§ What the task asks
Pull every line that includes the word "gmap" from the data.

§ Material supplied
= = = = =

(** * thonny/running.py: the backend proxy

    A shallow embedding of [_BackendProxy] (the supervisor of the backend
    process) and of the part of [Runner] that exposes it, followed by the
    properties of the message inbox, the state machine and the process
    life cycle. *)

From stdpp Require Import gmap strings list.

Open Scope string_scope.

(** ** Python values used by the proxy *)

(** A message is a Python mapping from field names to values; the fields the
    proxy looks at ([message_type], [stream_name], [data], [cwd]) are text. *)
Abbreviation Message := (gmap string string).

Inductive Exception :=
| KeyError (key : string)
| AttributeError (attr : string)
| OSError
| ProtocolError.

Inductive Result (A : Type) :=
| Ok (a : A)
| Raise (e : Exception).
Arguments Ok {A} a.
Arguments Raise {A} e.

#[global] Instance Result_ret : MRet Result := fun _ a => Ok a.
#[global] Instance Result_bind : MBind Result := fun _ _ f r =>
  match r with
  | Ok a => f a
  | Raise e => Raise e
  end.
#[global] Instance Result_fmap : FMap Result := fun _ _ f r =>
  match r with
  | Ok a => Ok (f a)
  | Raise e => Raise e
  end.

(** [msg[key]] *)
Definition getitem (msg : Message) (key : string) : Result string :=
  match msg !! key with
  | Some v => Ok v
  | None => Raise (KeyError key)
  end.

= = = = =

§ Worked solution
From stdpp Require Import gmap strings list.
Abbreviation Message := (gmap string string).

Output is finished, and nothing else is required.